Burke diz que o escritor Vladímir Nabokov ou os empresários Elon Musk e Larry Page e o economista John Maynard Keynes podem ser considerados "Leonardos" do nosso tempo
Nabokov, por exemplo, escreveu romances de sucesso mundial como “Lolita” (1955), ministrou cursos de literatura na universidade de Cornell e uma contribuição fundamental para a entomologia. Sim, além de tudo, Nabokov se revelou brilhante em caçar, catalogar e descobrir novos espécimes de borboletas.
Elon Musk, por sua vez, se formou em economia e física para depois fundar a Tesla. E segue surpreendendo com projetos considerados excêntricos, como a construção de naves espaciais para uso comercial. Larry Page talvez não tivesse tido a ideia de fundar o Google com Sergey Brin, caso não houvesse se graduado e doutorado em matemática e ciência da computação, áreas em que ainda atua com destaque.

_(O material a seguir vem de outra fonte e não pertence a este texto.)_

Definition essays_dir' : list str :=
  [py "albert_camus_meaning.txt"; py "søren_kierkegaard_meaning.txt";
   py "notes.txt"; py "viktor_frankl_meaning.txt"].

(** A batch environment: the user presses Enter, every second child
    fails, the essay directory is [essays_dir]. *)
Definition batch_sample : Batch.batch_env :=
  {| Batch.sys_executable := py "/usr/bin/python3";
     Batch.stdin_line := nl;
     Batch.subprocess_run := fun h cmd =>
       if Nat.even (length h) then Completed 0 (py "ok") []
       else Completed 1 [] (py "Traceback");
     Batch.listdir := fun _ _ => Some essays_dir |}.

Definition empty_world : world := {| files := ∅; trace := [] |}.

Definition camus : str :=
  Eval vm_compute in py "Albert Camus".

(** The command line [generate_thinker_*.py "Albert Camus"], nothing
    else. *)
Definition camus_args : args :=
  {| arg_thinker_name := camus; arg_api_key := None;
     arg_model := py "gpt-4" |}.

(** A world that holds the essay on Camus. *)
Definition camus_world : world :=
  {| files := {[ meaning_filepath camus := py "Camus held that life is absurd." ]};
     trace := [] |}.

(** No credential in the environment; the collaborator would answer. *)
Definition env_no_key : env :=
  {| environ_api_key := None;
     now := py "2024-05-01 12:00:00";
     chat_completion := fun _ _ => ApiReturns (py "One must imagine Sisyphus happy.");
     open_for_write := fun _ => None |}.

(** A credential in the environment; the collaborator raises. *)
Definition env_api_down : env :=
  {| environ_api_key := Some (py "sk-test");
     now := py "2024-05-01 12:00:00";
     chat_completion := fun _ _ => ApiRaises (OtherError (py "Connection error."));
     open_for_write := fun _ => None |}.

(** A credential in the environment; the collaborator answers with text
    that has white space around it. *)
Definition padded_answer : str :=
  Eval vm_compute in nl ++ py "  One must imagine Sisyphus happy." ++ nl.

Definition env_padded : env :=
  {| environ_api_key := Some (py "sk-test");
     now := py "2024-05-01 12:00:00";
     chat_completion := fun _ _ => ApiReturns padded_answer;
     open_for_write := fun _ => None |}.

(** A credential in the environment; the collaborator answers with
    white space only. *)
Definition env_blank : env :=
  {| environ_api_key := Some (py "sk-test");
     now := py "2024-05-01 12:00:00";
     chat_completion := fun _ _ => ApiReturns (py "   ");
     open_for_write := fun _ => None |}.

End Samples.

(** * Further vocabulary *)

Module ObsMore.

(** The text an essay run persists: the stripped answer of the
    collaborator when a credential is at hand, the answer does not strip
    to nothing and the output file can be opened; [None] otherwise. *)
Definition essay_answer (E : env) (a : args) : option str :=
  match resolve_key E (arg_api_key a) with
  | None => None
  | Some k =>
    match chat_completion E k
            (essay_request (arg_thinker_name a) (arg_model a)) with
    | ApiRaises _ => None
    | ApiReturns content =>
      if str_truthy (strip content) then
        match open_for_write E (meaning_filepath (arg_thinker_name a)) with
        | Some _ => None
        | None => Some (strip content)
        end
      else None
    end
  end.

Keynes não foi “somente” o pai do “New Deal”, a doutrina que preconizava a intervenção na economia durante a Grande Depressão Americana de 1929, e que voltou à moda com a pandemia do coronavírus. De acordo com um amigo, Leonard Woolf, ele se destacava como “fidalgo, funcionário público, especulador, empresário, jornalista, escritor, fazendeiro, mercador de obras de obras de arte, estadista, administrador de teatro, colecionador de livros e meia dúzia de outras coisas”.
“Os polímatas se caracterizam por sua curiosidade inesgotável”, afirma Burke. “Por isso, são importantes para juntar as várias peças do conhecimento em um todo coerente, como se montassem um quebra-cabeça.”
Para Burke, passamos por uma crise não só econômica e sanitária, mas de conhecimento. Essa crise aponta para a constatação de que há muito para saber, pelo excesso de oferta de informações que não temos tempo de processar e interligar. Situações semelhantes aconteceram dos séculos XVII ao XIX, devido à disseminação do livro e da imprensa. Trata-se de uma terceira onda, imposta pela ascensão da internet e as redes sociais.
Mas hoje, diferentemente de outras épocas, há poucos polímatas realmente relevantes. Burke acredita que a solução para a fragmentação dos saberes é criar departamentos e grupos interdisciplinares que possam lidar com registros e tipos diferentes de disciplinas e conhecimentos. “Como animais em extinção, os polímatas precisam ser preservados e convidados a contribuir com o avanço da ciência”, diz. Será difícil convencer os acadêmicos orgulhosos, encastelados em suas cátedras universitárias.